摘要

How the speech production and perception systems evolved in humans still remains a mystery today. Previous research suggests that human auditory systems are able, and have possibly evolved, to preserve maximal information about the speaker's articulatory gestures. This paper attempts an initial step toward answering the complementary question of whether speakers' articulatory mechanisms have also evolved to produce sounds that can be optimally discriminated by the listener's auditory system. To this end we explicitly model, using computational methods, the extent to which derived representations of "primitive movements" of speech articulation can be used to discriminate between broad phone categories.

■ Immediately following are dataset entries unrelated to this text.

(** [run], called with keyword arguments: a keyword that is no parameter
    is refused first, then a missing [symbol]. *)
Definition call (tool : self) (kwargs : list (string * pyval)) : M W pyval :=
  match first_unexpected ["symbol"] kwargs with
  | Some keyword =>
      raise (Exn TypeError (call_error run_module run_name (UnexpectedKeyword keyword)))
  | None =>
      match dict_lookup kwargs "symbol" with
      | Some symbol => run tool symbol
      | None =>
          raise (Exn TypeError (call_error run_module run_name (MissingArgument "symbol")))
      end
  end.
End Methods.

End CryptoPriceTool.

Module CryptoNewsTool.

Definition name : string := "get_crypto_news".
Definition run_module : string := "tools.crypto_tools".
Definition run_name : string := "CryptoNewsTool.run".
Definition description : string :=
  "Get latest news articles about a cryptocurrency. Input should be a symbol like 'BTC' or 'ETH'.".

Section Methods.
Context {W : Type} `{Runtime W} `{Services W}.

Definition news_templates (symbol : pyval) : list string :=
  [py_format symbol +:+ " reaches new milestone as institutional adoption grows";
   "Analysts predict bullish trend for " +:+ py_format symbol +:+ " in coming weeks";
   "Major exchange lists " +:+ py_format symbol +:+ " trading pairs";
   py_format symbol +:+ " network upgrade scheduled for next month";
   "Whale activity detected in " +:+ py_format symbol +:+ " markets"].

Definition article (templates : list string) (i : nat) : pyval :=
  VDict [("title", VStr (nth (i mod length templates) templates EmptyString));
         ("source", VStr "CryptoNews");
         ("url", VStr ("https://example.com/news/" +:+ str_of_nat i));
         ("published_at", VStr "2024-01-15");
         ("sentiment", VStr "neutral")].

(** [run(symbol, limit=5)] *)
Definition run (symbol limit : pyval) : res pyval :=
  match
    (let templates := news_templates symbol in
     indices <- py_range limit ;;
     let articles := map (article templates) indices in
     up <- py_upper symbol ;;
     Ok (VDict [("symbol", VStr up);
                ("article_count", VInt (Z.of_nat (length articles)));
                ("articles", VList articles)]))%res
  with
  | Ok result => Ok result
  | Raise _ =>
      (up <- py_upper symbol ;;
       Ok (VDict [("symbol", VStr up); ("article_count", VInt 0);
                  ("articles", VList [])]))%res
  end.

(** [run], called with keyword arguments. *)
Definition call (kwargs : list (string * pyval)) : M W pyval :=
  match first_unexpected ["symbol"; "limit"] kwargs with
  | Some keyword =>
      raise (Exn TypeError (call_error run_module run_name (UnexpectedKeyword keyword)))
  | None =>
      match dict_lookup kwargs "symbol" with
      | Some symbol =>
          lift_res (run symbol (default (VInt 5) (dict_lookup kwargs "limit")))
      | None =>
          raise (Exn TypeError (call_error run_module run_name (MissingArgument "symbol")))
      end
  end.
End Methods.

End CryptoNewsTool.

(** ** [tools/search_tools.py] *)

Module TavilySearchTool.

(** The key read from the environment by [__init__]. *)
Record self := { api_key : string }.

Definition name : string := "search".
Definition run_module : string := "tools.search_tools".
Definition run_name : string := "TavilySearchTool.run".
Definition description : string :=
  "Search the web for information. Input should be a search query string.".
Definition base_url : string := "https://api.tavily.com/search".

Section Methods.
Context {W : Type} `{Runtime W} `{Services W}.

Definition mock_result (query : pyval) (i : nat) : pyval :=
  VDict [("title", VStr ("Result " +:+ str_of_nat (i + 1) +:+ " for "
                         +:+ py_format query));
         ("url", VStr ("https://example.com/result-" +:+ str_of_nat (i + 1)));
         ("content", VStr ("This is mock content for result "
                           +:+ str_of_nat (i + 1) +:+ " about "
                           +:+ py_format query +:+ "."));
         ("score", VFloat (mock_score i))].

Definition _mock_search (query max_results : pyval) : res pyval :=
  (let answer :=
     "This is a simulated answer for: " +:+ py_format query
     +:+ ". The Tavily API key is not configured." in
   indices <- py_range max_results ;;
   Ok (VDict [("query", query); ("answer", VStr answer);
              ("results", VList (map (mock_result query) indices))]))%res.

Definition live_result (result : pyval) : res pyval :=
  (title <- py_get result "title" (VStr EmptyString) ;;
   url <- py_get result "url" (VStr EmptyString) ;;
   content <- py_get result "content" (VStr EmptyString) ;;
   score <- py_get result "score" (VInt 0) ;;
   Ok (VDict [("title", title); ("url", url); ("content", content);
              ("score", score)]))%res.

Definition live_results (query data : pyval) : res pyval :=
  (answer <- py_get data "answer" (VStr EmptyString) ;;
   found <- py_get data "results" (VList []) ;;
   items <- py_iter found ;;
   results <- res_map live_result items ;;
   Ok (VDict [("query", query); ("answer", answer);
              ("results", VList results)]))%res.

Definition request_payload (tool : self) (query max_results : pyval) : pyval :=
  VDict [("api_key", VStr (api_key tool)); ("query", query);
         ("max_results", max_results); ("search_depth", VStr "basic");
         ("include_answer", VBool true)].

(** [run(query, max_results=5)] *)
Definition run (tool : self) (query max_results : pyval) : M W pyval :=
  if String.eqb (api_key tool) EmptyString then
    lift_res (_mock_search query max_results)
  else
    try_except
      (data <- requests_post_json base_url (request_payload tool query max_results) ;;
       lift_res (live_results query data))%M
      (fun e => lift_res (_mock_search query max_results)).

(** [run], called with keyword arguments. *)
Definition call (tool : self) (kwargs : list (string * pyval)) : M W pyval :=
  match first_unexpected ["query"; "max_results"] kwargs with
  | Some keyword =>
      raise (Exn TypeError (call_error run_module run_name (UnexpectedKeyword keyword)))
  | None =>
      match dict_lookup kwargs "query" with
      | Some query =>
          run tool query (default (VInt 5) (dict_lookup kwargs "max_results"))
      | None =>
          raise (Exn TypeError (call_error run_module run_name (MissingArgument "query")))
      end
  end.
End Methods.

We extract interpretable spatio-temporal primitive movements as recurring patterns in a data matrix of human speech articulation, i.e., representing the trajectories of vocal tract articulators over time. To this end, we propose a weakly-supervised learning method that attempts to find a part-based representation of the data in terms of recurring basis trajectory units (or primitives) and their corresponding activations over time. For each phone interval, we then derive a feature representation that captures the co-occurrences between the activations of the various bases over different time-lags. We show that this feature, derived entirely from activations of these primitive movements, is able to achieve a greater discrimination relative to using conventional features on an interval-based phone classification task. We discuss the implications of these findings in furthering our understanding of speech signal representations and the links between speech production and perception systems.

  • 出版日期2016-3